• **What you should do**
When a line of the entries contains "pose", please list that line.

[Stored items]
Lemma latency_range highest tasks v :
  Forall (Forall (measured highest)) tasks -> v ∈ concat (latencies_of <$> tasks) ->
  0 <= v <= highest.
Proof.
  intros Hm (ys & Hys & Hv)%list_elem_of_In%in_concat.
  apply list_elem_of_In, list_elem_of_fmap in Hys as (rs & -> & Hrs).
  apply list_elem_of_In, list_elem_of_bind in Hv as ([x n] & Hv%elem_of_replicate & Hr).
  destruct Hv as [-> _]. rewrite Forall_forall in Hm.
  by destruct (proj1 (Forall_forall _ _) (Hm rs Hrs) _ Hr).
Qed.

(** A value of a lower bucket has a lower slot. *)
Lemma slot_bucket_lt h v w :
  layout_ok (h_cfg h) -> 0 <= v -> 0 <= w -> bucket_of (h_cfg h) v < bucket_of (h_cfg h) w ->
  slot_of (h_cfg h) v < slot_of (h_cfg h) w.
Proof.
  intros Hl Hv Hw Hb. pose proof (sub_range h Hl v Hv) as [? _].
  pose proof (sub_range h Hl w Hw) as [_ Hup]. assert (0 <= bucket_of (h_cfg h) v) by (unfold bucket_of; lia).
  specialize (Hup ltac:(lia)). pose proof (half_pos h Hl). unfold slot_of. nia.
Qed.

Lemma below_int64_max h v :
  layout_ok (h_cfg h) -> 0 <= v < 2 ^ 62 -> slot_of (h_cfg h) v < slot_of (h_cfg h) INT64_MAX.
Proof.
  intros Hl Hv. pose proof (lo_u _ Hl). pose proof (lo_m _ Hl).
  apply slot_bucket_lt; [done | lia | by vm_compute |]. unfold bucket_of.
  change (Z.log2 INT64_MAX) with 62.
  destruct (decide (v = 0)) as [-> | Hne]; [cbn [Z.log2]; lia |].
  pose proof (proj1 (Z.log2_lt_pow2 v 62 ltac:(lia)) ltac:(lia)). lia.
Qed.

* * *

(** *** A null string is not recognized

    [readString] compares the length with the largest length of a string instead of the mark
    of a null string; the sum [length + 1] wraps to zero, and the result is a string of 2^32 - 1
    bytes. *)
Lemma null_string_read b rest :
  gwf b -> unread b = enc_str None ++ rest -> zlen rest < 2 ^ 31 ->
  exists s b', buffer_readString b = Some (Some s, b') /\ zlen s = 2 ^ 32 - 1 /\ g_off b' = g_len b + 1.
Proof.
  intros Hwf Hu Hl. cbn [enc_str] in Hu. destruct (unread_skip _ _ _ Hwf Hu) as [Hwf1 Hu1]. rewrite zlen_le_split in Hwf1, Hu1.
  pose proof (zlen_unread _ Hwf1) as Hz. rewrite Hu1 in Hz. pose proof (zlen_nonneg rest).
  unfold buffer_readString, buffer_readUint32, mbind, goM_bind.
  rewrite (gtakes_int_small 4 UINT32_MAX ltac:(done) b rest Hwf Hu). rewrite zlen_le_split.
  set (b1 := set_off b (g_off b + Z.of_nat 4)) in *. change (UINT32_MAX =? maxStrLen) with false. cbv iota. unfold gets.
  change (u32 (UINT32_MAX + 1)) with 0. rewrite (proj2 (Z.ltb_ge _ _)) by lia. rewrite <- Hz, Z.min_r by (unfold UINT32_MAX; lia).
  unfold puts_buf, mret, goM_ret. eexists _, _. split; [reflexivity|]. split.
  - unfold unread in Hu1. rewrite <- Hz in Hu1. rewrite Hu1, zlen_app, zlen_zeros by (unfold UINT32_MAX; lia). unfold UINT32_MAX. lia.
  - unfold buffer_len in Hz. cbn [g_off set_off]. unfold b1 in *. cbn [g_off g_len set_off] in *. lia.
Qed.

• **Answer for this exercise**
  intros Hl Hv Hw Hb. pose proof (sub_range h Hl v Hv) as [? _].
  pose proof (sub_range h Hl w Hw) as [_ Hup]. assert (0 <= bucket_of (h_cfg h) v) by (unfold bucket_of; lia).
  specialize (Hup ltac:(lia)). pose proof (half_pos h Hl). unfold slot_of. nia.
  intros Hl Hv. pose proof (lo_u _ Hl). pose proof (lo_m _ Hl).
  pose proof (proj1 (Z.log2_lt_pow2 v 62 ltac:(lia)) ltac:(lia)). lia.
  pose proof (zlen_unread _ Hwf1) as Hz. rewrite Hu1 in Hz. pose proof (zlen_nonneg rest).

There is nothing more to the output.